* Your objective
Range to reproduce from the entries below: the line with "Namer_SetFirewall firewallName (Namer_SetUID", the line with "else firewallName n.", and every line in between. Give them exactly and give nothing else.

*** Block opens ***

(* ===== verification/Namer.v ===== *)
(** * Namer: pkg/utils/namer.go

    The naming policy of the GCE resources of a cluster.  The mutex only
    protects the two fields; an operation reads them as they are when it
    runs, so the state is a value and the setters return the new one. *)

From S2P Require Import Prelude GoLang GoStrings Md5 Compute Utils.

Definition targetHTTPProxyPrefix : string := "k8s-tp".
Definition targetHTTPSProxyPrefix : string := "k8s-tps".
Definition sslCertPrefix : string := "k8s-ssl".
Definition forwardingRulePrefix : string := "k8s-fw".
Definition httpsForwardingRulePrefix : string := "k8s-fws".
Definition urlMapPrefix : string := "k8s-um".
Definition backendPrefix : string := "k8s-be".
Definition igPrefix : string := "k8s-ig".
Definition globalFirewallSuffix : string := "l7".
Definition clusterNameDelimiter : string := "--".
Definition alphaNumericChar : string := "0".
Definition nameLenLimit : nat := 62.
Definition maxNEGDescriptiveLabel : Z := 30.
Definition schemaVersionV1 : string := "1".

(** [NamerProtocol]: the two declared constants, or any other string. *)
Inductive NamerProtocol := HTTPProtocol | HTTPSProtocol | OtherProtocol (s : string).

Record Namer := MkNamer { clusterName : string; firewallName : string }.
Record NameComponents := MkNameComponents {
  nc_ClusterName : string; nc_Resource : string; nc_Metadata : string }.

(** ** Operations *)

Definition Namer_SetUID (name : string) (n : Namer) : Namer :=
  let name :=
    if Contains name clusterNameDelimiter
    then default "" (last (Split name clusterNameDelimiter)) else name in
  MkNamer name (firewallName n).
Definition Namer_SetFirewall (name : string) (n : Namer) : Namer :=
  if decide (firewallName n ≠ name) then MkNamer (clusterName n) name else n.
Definition NewNamer (clusterName firewallName : string) : Namer :=
  Namer_SetFirewall firewallName (Namer_SetUID clusterName (MkNamer "" "")).

Definition Namer_UID (n : Namer) : string := clusterName n.
Definition Namer_Firewall (n : Namer) : string :=
  if decide (firewallName n = "") then clusterName n else firewallName n.

Definition truncate (key : string) : string :=
  if decide (nameLenLimit < String.length key)
  then str_take nameLenLimit key +:+ alphaNumericChar else key.

Definition Namer_decorateName (n : Namer) (name : string) : string :=
  let clusterName := Namer_UID n in
  if decide (clusterName = "") then name
  else truncate (name +:+ clusterNameDelimiter +:+ clusterName).

Definition Namer_ParseName (n : Namer) (name : string) : NameComponents :=
  let l := Split name clusterNameDelimiter in
  let uid := if decide (2 ≤ length l) then default "" (last l) else "" in
  let c := Split name "-" in
  let resource := if decide (2 ≤ length c) then default "" (c !! 1) else "" in
  MkNameComponents uid resource "".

*** Block closes ***

* Result of this task
  Namer_SetFirewall firewallName (Namer_SetUID clusterName (MkNamer "" "")).

Definition Namer_UID (n : Namer) : string := clusterName n.
Definition Namer_Firewall (n : Namer) : string :=
  if decide (firewallName n = "") then clusterName n else firewallName n.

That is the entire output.